WORK TASK: Which lines of the entries below run from the one holding "Definition protectedAddressReason (db" to the one holding "mret (match p", inclusive? Set down exactly those lines and no others.

Stored data:
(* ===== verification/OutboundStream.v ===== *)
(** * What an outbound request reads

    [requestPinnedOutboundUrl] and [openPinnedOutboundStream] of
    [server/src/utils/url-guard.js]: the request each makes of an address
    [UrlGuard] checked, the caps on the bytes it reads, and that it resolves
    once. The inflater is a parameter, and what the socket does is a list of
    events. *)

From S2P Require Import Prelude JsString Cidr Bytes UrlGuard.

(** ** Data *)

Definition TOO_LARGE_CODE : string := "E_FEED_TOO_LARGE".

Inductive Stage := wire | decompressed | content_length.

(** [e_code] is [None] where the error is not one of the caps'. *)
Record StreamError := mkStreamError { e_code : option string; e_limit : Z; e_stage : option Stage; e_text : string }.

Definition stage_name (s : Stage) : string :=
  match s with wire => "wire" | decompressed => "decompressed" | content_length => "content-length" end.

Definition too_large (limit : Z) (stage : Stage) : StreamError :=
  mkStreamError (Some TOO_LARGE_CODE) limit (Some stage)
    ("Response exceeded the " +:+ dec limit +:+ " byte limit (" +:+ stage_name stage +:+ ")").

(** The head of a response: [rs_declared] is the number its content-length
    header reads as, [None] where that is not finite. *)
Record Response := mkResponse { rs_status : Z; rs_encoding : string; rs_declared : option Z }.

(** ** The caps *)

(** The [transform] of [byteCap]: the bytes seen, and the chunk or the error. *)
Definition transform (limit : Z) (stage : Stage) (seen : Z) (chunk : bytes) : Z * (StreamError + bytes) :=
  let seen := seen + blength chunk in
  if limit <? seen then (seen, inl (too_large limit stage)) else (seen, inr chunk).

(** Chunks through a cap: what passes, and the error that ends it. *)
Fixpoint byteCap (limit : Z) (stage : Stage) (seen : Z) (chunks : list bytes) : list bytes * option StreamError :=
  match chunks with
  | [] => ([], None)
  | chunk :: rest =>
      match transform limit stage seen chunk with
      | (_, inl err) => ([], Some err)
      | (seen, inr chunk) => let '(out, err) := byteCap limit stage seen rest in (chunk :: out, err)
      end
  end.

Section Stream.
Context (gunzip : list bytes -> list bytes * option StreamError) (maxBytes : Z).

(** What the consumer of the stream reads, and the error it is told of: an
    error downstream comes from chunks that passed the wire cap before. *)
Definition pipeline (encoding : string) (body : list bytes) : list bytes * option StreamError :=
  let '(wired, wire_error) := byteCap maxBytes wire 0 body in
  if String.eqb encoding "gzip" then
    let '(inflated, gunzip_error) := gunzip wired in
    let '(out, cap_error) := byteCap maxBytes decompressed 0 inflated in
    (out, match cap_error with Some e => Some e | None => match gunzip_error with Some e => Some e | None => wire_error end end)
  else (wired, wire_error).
* * *
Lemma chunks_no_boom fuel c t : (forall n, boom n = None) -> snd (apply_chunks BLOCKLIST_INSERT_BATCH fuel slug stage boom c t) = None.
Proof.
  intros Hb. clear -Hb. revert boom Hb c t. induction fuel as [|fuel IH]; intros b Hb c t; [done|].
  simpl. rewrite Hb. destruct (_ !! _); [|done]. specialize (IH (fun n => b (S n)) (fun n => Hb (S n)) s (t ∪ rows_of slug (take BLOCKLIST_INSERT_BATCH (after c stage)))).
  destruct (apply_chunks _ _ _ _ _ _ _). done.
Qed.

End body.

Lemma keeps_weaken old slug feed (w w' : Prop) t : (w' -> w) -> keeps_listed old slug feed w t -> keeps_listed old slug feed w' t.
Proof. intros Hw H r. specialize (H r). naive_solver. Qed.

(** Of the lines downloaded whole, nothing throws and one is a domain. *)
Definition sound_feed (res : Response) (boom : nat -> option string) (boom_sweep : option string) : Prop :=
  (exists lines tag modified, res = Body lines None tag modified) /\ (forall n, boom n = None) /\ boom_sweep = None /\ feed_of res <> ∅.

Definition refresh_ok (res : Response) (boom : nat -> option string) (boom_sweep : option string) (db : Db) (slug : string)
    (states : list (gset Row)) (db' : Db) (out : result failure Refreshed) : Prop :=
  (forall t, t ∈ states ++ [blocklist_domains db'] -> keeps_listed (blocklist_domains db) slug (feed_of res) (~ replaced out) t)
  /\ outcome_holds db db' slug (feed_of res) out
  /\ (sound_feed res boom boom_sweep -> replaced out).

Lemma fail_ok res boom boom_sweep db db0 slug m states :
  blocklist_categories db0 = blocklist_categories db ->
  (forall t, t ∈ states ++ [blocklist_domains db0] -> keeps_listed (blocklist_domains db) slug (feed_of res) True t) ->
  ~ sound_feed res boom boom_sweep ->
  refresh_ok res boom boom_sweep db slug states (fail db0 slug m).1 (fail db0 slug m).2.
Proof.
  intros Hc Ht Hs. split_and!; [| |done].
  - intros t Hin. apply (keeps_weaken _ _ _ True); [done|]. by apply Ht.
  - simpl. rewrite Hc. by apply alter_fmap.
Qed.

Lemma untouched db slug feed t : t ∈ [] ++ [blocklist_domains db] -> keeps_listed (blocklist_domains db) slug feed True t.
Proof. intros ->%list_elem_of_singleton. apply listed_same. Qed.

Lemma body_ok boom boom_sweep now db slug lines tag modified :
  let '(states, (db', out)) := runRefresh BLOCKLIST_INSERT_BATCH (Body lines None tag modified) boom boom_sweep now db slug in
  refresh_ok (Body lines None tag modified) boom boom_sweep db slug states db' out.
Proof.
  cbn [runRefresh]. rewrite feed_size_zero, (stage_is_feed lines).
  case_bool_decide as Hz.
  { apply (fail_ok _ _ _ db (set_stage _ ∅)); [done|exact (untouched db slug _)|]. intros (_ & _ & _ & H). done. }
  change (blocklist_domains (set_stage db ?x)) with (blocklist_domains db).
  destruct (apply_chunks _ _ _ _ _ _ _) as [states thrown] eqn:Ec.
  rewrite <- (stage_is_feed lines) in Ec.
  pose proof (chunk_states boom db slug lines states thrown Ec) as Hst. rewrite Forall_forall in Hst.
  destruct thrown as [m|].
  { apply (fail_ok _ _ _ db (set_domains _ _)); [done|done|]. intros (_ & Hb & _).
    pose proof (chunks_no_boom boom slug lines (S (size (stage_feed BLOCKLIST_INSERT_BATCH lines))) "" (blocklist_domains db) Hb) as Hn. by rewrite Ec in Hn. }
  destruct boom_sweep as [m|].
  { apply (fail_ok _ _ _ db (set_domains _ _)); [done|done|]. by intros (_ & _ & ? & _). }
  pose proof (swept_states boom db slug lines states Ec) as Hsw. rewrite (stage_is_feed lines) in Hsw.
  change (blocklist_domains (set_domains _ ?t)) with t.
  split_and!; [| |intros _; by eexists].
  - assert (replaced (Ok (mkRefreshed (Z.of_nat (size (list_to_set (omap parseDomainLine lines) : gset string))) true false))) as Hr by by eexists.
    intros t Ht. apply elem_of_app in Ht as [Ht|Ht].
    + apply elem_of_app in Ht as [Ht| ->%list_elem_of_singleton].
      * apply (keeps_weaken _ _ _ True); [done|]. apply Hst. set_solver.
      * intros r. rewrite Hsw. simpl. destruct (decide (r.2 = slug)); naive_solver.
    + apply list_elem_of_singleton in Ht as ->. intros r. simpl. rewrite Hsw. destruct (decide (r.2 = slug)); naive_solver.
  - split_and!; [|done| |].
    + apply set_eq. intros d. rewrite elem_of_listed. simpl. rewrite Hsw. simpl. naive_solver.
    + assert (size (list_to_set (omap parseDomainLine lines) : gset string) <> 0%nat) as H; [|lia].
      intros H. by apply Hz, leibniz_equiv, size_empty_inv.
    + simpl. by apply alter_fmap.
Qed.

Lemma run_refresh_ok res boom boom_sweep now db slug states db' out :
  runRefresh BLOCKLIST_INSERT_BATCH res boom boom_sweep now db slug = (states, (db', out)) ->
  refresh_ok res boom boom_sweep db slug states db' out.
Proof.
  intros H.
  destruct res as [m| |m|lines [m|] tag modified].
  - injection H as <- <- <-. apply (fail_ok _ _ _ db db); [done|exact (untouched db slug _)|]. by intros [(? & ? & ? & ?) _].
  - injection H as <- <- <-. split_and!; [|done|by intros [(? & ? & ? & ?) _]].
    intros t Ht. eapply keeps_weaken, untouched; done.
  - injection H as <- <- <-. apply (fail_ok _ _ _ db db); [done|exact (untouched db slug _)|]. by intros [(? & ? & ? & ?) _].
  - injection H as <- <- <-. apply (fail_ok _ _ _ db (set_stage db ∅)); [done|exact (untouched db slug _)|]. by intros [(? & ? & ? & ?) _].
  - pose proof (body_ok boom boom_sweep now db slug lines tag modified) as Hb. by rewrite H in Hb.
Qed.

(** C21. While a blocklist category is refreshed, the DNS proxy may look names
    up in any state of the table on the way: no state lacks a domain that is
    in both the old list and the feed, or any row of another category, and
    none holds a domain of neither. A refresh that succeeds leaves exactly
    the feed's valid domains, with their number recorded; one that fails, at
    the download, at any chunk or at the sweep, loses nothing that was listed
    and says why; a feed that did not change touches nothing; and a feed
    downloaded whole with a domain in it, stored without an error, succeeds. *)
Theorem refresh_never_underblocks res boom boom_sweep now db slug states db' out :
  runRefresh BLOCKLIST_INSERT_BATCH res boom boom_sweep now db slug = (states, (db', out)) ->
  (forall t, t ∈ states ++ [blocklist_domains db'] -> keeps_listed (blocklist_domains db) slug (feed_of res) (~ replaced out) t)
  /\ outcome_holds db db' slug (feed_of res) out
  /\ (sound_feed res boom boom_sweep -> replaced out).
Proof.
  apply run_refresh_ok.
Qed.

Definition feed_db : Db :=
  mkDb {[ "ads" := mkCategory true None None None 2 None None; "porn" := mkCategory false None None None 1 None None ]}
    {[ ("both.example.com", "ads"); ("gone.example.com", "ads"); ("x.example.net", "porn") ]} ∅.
--
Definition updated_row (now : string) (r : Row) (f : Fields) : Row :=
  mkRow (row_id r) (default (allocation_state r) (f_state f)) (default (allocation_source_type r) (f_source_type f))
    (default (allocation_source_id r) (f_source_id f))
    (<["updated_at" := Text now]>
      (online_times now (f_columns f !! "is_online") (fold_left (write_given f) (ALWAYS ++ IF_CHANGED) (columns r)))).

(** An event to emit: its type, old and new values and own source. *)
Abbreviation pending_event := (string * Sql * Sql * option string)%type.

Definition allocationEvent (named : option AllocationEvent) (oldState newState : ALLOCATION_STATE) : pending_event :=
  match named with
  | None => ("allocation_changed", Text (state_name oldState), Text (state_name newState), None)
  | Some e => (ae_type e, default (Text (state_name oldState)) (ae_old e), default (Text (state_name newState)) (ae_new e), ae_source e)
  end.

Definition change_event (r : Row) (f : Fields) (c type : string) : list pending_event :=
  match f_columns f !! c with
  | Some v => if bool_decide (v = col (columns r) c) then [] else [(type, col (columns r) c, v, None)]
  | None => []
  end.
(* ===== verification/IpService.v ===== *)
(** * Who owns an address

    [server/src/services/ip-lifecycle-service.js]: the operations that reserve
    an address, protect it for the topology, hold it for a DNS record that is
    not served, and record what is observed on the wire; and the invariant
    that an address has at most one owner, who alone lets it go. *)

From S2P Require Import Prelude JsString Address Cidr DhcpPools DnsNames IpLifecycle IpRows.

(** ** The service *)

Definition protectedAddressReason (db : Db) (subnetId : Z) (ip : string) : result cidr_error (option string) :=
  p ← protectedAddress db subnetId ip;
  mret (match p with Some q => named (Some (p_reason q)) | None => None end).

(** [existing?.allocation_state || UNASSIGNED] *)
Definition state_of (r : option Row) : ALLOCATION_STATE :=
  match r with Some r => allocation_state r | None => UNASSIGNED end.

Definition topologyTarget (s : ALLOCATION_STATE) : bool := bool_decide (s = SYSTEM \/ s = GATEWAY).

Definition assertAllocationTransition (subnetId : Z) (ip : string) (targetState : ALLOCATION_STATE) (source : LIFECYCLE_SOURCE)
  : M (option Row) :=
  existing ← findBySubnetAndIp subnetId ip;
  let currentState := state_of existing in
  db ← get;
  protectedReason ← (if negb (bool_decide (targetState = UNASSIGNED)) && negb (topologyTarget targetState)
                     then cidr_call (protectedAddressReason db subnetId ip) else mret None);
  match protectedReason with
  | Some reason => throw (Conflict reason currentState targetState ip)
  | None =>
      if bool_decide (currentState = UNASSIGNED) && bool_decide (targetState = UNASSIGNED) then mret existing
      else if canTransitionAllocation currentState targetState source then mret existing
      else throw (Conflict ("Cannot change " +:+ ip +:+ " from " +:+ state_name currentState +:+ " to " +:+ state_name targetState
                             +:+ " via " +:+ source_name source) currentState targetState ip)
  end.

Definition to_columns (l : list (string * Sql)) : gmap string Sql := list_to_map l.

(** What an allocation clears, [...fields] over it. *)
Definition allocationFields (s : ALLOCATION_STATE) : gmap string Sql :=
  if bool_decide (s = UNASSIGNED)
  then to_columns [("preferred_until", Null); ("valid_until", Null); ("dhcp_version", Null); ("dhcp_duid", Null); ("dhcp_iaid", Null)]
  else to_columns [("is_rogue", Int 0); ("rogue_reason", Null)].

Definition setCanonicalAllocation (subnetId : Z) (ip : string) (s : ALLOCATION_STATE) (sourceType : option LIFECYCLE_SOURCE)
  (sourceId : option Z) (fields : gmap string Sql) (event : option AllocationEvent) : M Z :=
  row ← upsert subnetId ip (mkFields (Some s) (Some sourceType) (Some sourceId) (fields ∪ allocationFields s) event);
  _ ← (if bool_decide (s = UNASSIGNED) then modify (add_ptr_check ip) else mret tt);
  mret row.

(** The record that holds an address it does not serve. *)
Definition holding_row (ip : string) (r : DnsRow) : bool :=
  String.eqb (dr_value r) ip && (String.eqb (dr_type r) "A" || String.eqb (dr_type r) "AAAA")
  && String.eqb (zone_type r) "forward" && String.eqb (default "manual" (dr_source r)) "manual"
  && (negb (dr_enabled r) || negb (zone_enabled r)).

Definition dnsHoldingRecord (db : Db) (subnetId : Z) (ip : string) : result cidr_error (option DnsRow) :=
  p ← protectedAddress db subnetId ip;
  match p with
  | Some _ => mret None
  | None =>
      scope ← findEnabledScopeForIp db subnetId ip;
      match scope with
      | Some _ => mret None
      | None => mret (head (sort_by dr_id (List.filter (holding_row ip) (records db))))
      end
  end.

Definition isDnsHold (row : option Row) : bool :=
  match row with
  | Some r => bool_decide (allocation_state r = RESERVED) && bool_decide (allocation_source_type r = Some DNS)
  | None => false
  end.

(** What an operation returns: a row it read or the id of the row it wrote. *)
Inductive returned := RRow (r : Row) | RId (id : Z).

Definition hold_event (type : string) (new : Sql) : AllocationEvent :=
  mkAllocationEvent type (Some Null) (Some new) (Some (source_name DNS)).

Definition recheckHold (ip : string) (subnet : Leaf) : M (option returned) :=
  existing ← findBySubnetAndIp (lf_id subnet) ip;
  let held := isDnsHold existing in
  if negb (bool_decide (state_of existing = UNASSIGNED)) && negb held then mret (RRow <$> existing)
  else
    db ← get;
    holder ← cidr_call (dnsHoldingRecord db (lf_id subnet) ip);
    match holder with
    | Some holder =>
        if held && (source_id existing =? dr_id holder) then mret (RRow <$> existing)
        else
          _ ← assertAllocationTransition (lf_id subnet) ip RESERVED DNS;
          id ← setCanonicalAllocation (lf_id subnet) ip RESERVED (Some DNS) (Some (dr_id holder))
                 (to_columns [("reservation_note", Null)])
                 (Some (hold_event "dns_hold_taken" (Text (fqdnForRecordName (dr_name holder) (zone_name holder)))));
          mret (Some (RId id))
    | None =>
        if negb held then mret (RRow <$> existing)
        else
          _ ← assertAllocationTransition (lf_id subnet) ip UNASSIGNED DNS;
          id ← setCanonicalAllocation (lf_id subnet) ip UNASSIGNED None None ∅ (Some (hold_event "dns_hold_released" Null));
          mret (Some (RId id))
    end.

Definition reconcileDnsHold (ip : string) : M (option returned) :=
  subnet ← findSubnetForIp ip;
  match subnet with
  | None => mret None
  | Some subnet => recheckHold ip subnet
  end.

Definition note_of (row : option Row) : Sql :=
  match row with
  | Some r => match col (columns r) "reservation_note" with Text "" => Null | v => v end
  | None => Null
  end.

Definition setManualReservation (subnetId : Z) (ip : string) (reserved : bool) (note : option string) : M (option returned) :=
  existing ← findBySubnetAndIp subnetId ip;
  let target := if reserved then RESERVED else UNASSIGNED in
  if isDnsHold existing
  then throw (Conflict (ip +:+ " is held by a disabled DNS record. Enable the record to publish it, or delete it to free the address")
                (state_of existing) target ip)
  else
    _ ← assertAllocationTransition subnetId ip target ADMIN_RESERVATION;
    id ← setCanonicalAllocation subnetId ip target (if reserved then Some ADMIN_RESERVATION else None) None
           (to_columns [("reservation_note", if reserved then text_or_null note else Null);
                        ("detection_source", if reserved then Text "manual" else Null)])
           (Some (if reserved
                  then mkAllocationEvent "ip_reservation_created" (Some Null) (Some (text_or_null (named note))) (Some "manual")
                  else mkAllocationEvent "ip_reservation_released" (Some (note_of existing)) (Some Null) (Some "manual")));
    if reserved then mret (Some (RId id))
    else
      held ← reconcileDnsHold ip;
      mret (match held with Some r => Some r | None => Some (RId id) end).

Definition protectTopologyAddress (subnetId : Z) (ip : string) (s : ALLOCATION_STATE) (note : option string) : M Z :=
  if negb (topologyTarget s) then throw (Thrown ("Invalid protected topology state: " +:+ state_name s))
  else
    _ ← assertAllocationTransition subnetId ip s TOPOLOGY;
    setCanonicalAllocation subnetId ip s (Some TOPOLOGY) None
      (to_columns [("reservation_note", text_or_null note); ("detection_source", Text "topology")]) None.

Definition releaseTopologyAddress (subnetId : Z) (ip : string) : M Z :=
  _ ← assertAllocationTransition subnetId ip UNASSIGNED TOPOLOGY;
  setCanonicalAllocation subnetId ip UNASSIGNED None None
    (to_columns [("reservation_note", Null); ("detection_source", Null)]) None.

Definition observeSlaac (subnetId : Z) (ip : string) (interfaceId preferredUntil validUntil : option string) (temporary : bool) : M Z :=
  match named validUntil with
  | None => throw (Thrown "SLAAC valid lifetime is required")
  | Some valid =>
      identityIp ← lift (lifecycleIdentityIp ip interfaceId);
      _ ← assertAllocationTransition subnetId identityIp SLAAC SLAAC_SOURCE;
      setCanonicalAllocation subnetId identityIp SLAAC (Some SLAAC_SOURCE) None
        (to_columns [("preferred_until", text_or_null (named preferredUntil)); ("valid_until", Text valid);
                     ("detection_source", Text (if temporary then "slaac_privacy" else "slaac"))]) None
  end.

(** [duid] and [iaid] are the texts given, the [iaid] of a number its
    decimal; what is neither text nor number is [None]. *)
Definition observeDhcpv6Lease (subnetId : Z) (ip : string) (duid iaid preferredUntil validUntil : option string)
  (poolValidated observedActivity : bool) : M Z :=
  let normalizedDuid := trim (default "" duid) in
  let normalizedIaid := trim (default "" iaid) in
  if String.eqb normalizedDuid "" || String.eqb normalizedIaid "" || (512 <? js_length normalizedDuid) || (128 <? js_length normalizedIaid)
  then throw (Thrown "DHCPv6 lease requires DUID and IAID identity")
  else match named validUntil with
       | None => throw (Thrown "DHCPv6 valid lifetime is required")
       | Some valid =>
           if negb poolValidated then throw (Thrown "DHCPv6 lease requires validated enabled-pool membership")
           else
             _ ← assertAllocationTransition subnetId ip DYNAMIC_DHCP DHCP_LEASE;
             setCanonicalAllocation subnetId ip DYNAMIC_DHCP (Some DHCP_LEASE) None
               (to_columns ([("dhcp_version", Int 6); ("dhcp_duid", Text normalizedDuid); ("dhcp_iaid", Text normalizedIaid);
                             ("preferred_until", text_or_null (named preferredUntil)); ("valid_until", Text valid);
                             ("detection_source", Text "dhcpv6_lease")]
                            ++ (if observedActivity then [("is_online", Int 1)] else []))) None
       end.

COMPLETED TASK:
Definition protectedAddressReason (db : Db) (subnetId : Z) (ip : string) : result cidr_error (option string) :=
  p ← protectedAddress db subnetId ip;
  mret (match p with Some q => named (Some (p_reason q)) | None => None end).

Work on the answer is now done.